A Memorandum of Understanding has been agreed by the French and UK marine energy councils and a next generation tidal turbine has been developed after a successful test site demonstration at Paimpol-Bréhat, Brittany.
These are two major milestones that will support the next stages of implementation for project TIGER, Interreg’s biggest ever project established to drive growth and accelerate deployment of tidal stream energy in the UK and France.
In September, after just over two years of testing in open waters, a 1MW tidal turbine designed by project partner HydroQuest and deployed at the EDF test site in Paimpol-Bréhat (Brittany) was disconnected from the electrical grid and transported to the port of Cherbourg for inspection.
Initially scheduled to last one year, funding from TIGER project supported a further year extension to make the most of the experiment.
These two years of continuous operation on the very demanding site of Paimpol-Bréhat have enabled HydroQuest to certify the power curve of the tidal machine and to prove its robustness. The characterisation of the marine tidal resource and the understanding of natural phenomena have also been significantly improved through the deployment.
Thanks to the thousands of hours of operation accumulated on its demonstrator in Paimpol-Bréhat, HydroQuest has designed a next generation of tidal turbine which is even more efficient and more powerful, whilst being lighter providing a competitive edge. These next generation tidal turbines will be deployed at a pilot farm of 7 machines of 2.5MW of unit power at the Raz Blanchard, in Normandy.

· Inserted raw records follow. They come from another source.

(** C6: the program stops when it is told to. Take [main] with settings that can be used
    and every goroutine it and its components start, in any interleaving in which the
    context has ended, if only while the nodes are still being started. From there, however
    the run has gone on, [main] can be brought to its end, unless the process panics in one
    of the ways it can: the event loop and the other endless loops are left, and neither the
    start of the nodes, a search, a request, the statistics nor a worker keeps [main]
    waiting for ever. *)
Theorem main_returns c pool :
  rtc (λ x y, cstep x y ∨ program_env x y) start (c, pool) → ww_done (c_workers c) = true →
  ∃ c' pool', rtc cstep (c, pool) (c', pool') ∧
    (pool' !! 0%nat = Some (Ret tt) ∨ ∃ p, cpanics (c', pool') p ∧ worker_panic p).
Proof.
  intros Hr Hd. destruct (main_led [] _ Hr) as [Hled|?]; [|exists c, pool; split; [constructor|by left]].
  apply (led_outside _ _ _ _ _ _ _ whole_ended) in Hled; [|intros m HI; by apply whole_inv_ended].
  assert (∀ m s, whole_inv (cfg_DownloadWorkers cfg) (cfg_DownloadPerWorker cfg) [] can_listen (node_count cfg) (node_port cfg)
    (m ⊕ whole_ended) s → ended_run s) as Hstop by (by intros m s [_ ?]%whole_inv_ended).
  destruct (led_exits _ _ _ _ _ over (λ _ Ho, Ho) _ ended_run Hstop _ Hled (main_quits _ Hr)) as ([c' pool'] & Hr' & Hend).
  exists c', pool'. split; [exact Hr'|]. destruct Hend as [?|[[p Hp]|(r & rs & Hm & Hrest & HI)]]; [by left| |].
  - assert (runs_to (c', pool')) as Hr2 by (etrans; [exact Hr|]; by apply (rtc_subrel cstep); [left|]).
    destruct (main_led [] _ Hr2) as [Hled2|?]; [|by left]. right. exists p. split; [done|].
    exact (led_panics _ _ _ _ _ _ _ _ _ Hled2 Hp).
  - apply whole_inv_ended in HI as [HI Hd']. by edestruct rests_free.
Qed.
End theorems.

(** One node and one worker; a request is waiting, and a signal arrives at once. *)
Definition small_config : Main.Config :=
  mkMainConfig (mkDHTConfig 1 6881 []) (mkCacheConfig 1000 (bs "30s")) (mkDownloadConfig 1 1 (bs "15s"))
    (mkStorageConfig (bs "crawler.db")) (mkWebConfig 8085 true).

Definition small_main `{Engine} : outcome crawler_error (option (config Crawler)) :=
  main [mkRequest (bs "/api/stats") []] (λ _ _, no_faults) (λ _, Some []) (λ _ _, (small_config, true))
    (λ _, Some (mkStorage ∅ ∅ false true)) (λ i, Ok (Z.of_nat i mod 2)) (λ _, []) (λ _ _, []) (λ _ _, None) 0
    no_resolver (λ _, true) (λ _, []) (λ _, []) 0 0 3 3 no_flags.

Definition small_start `{Engine} : config Crawler :=
  match small_main with Ok (Some start) => start | _ => (sample_crawler, []) end.

Lemma small_settings `{Engine} : settings_ok (λ i, Ok (Z.of_nat i mod 2)) (c_config small_start.1).
Proof.
  assert (c_config small_start.1 = toCrawlerConfig small_config) as -> by (vm_compute; reflexivity).
  constructor; cbn; [|lia|vm_compute; discriminate|lia|lia].
  intros i. exists (Z.of_nat i mod 2). split; [done|]. rewrite Z.div_1_r.
  pose proof (Z.mod_pos_bound (Z.of_nat i) 2 ltac:(lia)). lia.
Qed.

Lemma small_signal : ∃ pool,
  rtc (λ x y, cstep x y ∨ program_env x y) small_start (cancel_context small_start.1, pool) ∧
  pool !! 0%nat ≠ Some (Ret tt).
Proof.
  eexists. split.
  - eapply rtc_l; [left; eapply (cstep_fork _ _ 0%nat); reflexivity|].
    eapply rtc_l; [left; eapply (cstep_select _ _ 1%nat); [reflexivity|apply list_elem_of_here]|]. apply rtc_refl.
  - discriminate.
Qed.

Lemma program_exclusive_witness : ∃ pool,
  rtc (λ x y, cstep x y ∨ program_env x y) small_start (cancel_context small_start.1, pool) ∧
  NoDup (everywhere (c_workers (cancel_context small_start.1))) ∧
  ∀ p, cpanics (cancel_context small_start.1, pool) p → worker_panic p.
Proof.
  destruct small_signal as (pool & Hr & Hm). exists pool. split; [exact Hr|].
  destruct (program_exclusive [mkRequest (bs "/api/stats") []] (λ _ _, no_faults) (λ _, Some []) (λ _ _, (small_config, true))
    (λ _, Some (mkStorage ∅ ∅ false true)) (λ i, Ok (Z.of_nat i mod 2)) (λ _, []) (λ _ _, []) (λ _ _, None) 0
    no_resolver (λ _, true) (λ _, []) (λ _, []) 0 0 3 3 no_flags small_start) with (c := cancel_context small_start.1)
    (pool := pool) as (H1 & _ & _ & _ & H2); [|reflexivity|exact small_settings|exact Hr|exact Hm|by split].
  intros i data addr Hin. inversion Hin.
Defined.

Lemma main_returns_witness : ∃ pool,
  rtc (λ x y, cstep x y ∨ program_env x y) small_start (cancel_context small_start.1, pool) ∧
  ∃ c' pool', rtc cstep (cancel_context small_start.1, pool) (c', pool') ∧
    (pool' !! 0%nat = Some (Ret tt) ∨ ∃ p, cpanics (c', pool') p ∧ worker_panic p).
Proof.
  destruct small_signal as (pool & Hr & _). exists pool. split; [exact Hr|].
  apply (main_returns [mkRequest (bs "/api/stats") []] (λ _ _, no_faults) (λ _, Some []) (λ _ _, (small_config, true))
    (λ _, Some (mkStorage ∅ ∅ false true)) (λ i, Ok (Z.of_nat i mod 2)) (λ _, []) (λ _ _, []) (λ _ _, None) 0
    no_resolver (λ _, true) (λ _, []) (λ _, []) 0 0 3 3 no_flags small_start) with (c := cancel_context small_start.1);
    [|reflexivity|exact small_settings|exact Hr|reflexivity].
  intros i data addr Hin. inversion Hin.
Defined.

The pilot farm will be operated for a period of 20 years and will produce 40 GWh/year, equivalent to the consumption of 20,000 people. This project contributes to the European Union’s objective of 100MW of marine renewable energy, excluding wind power, to be commissioned by 2025. This is a crucial development for the Raz Blanchard site which offers the largest tidal resource in the EU with the potential to supply two million people with renewable energy.
During recent months, TIGER project partners also ran preparatory campaigns in the French Gulf of Morbihan and the UK’s Yarmouth Harbour test sites, where the team plan to adapt the design of tidal installations to these specific areas. The measurement of the seabed at the Gulf of Morbihan by project partners SEENEOH, Université de Bretagne-Sud and Morbihan Hydro Energies is documented in the video below:
These substantial developments have been supported by a new Memorandum of Understanding signed by the French Renewable Energies Trade Association, Syndicat des Energies Renouvelables and the UK Marine Energy Council.
This agreement further tightens the Franco-British cooperation kickstarted by TIGER and lays the groundwork for continued common initiatives across the Channel, long after the end of the project. Through this agreement, the two partners formally commit to sharing intelligence, best practice and jointly collaborating on key actions in the field of renewable marine energies.
This partnership will enhance the objectives of project TIGER to address common issues in the sector such as lowering costs, organising the local value chain and developing sites. It will also help the project make a stronger, cost-effective case for tidal stream energy in the UK and France.
Several actions have taken place recently to increase support in the UK. A recent study published in Proceedings of the Royal Society and led by project partner University of Plymouth just before the opening of COP26, highlighted the potential for tidal stream energy to deliver 11% of the UK’s current annual electricity and play a significant role in the government’s drive for net-zero.
Scientists from across the UK say that harnessing the power of the ocean’s tidal streams can provide a predictable and reliable means of helping to meet the UK’s future energy demand. However, if that is to be realised, it will require government funding via initial subsidy of energy generation costs. According to industry experts, this ongoing support is normal for any pre-commercial technology to encourage private investment, accelerate innovation and collectively drive down cost so that future projects can provide affordable electricity.
Simon Cheeseman, head of tidal and wave power at TIGER lead partner Offshore Renewable Energy (ORE) Catapult advocated this point in an interview with the Daily Telegraph in October, where he called for a ring-fenced amount dedicated to tidal stream energy in governmental investment plans.
Referring to analysis by ORE Catapult, he pointed out that a £1 billion subsidy investment over 10 years would be needed to bring down the price of tidal energy to a competitive £90 Megawatt/hour. This, in turn, could create 14,500 jobs while a strengthened tidal stream sector could contribute £4 billion to the British economy by 2040.
As Simon Cheeseman concludes in the Telegraph: “The technology is ready, it can be made in the UK, it’s great for levelling up. We just need to get the market conditions right for tidal power in the way we created a market for wind.”
TIGER project is an ambitious €45.4m project, of which €29.9m (66%) comes from the European Regional Development Fund via the Interreg France (Channel) England Programme. The TIGER project was launched in October 2019 and will be completed in 2023.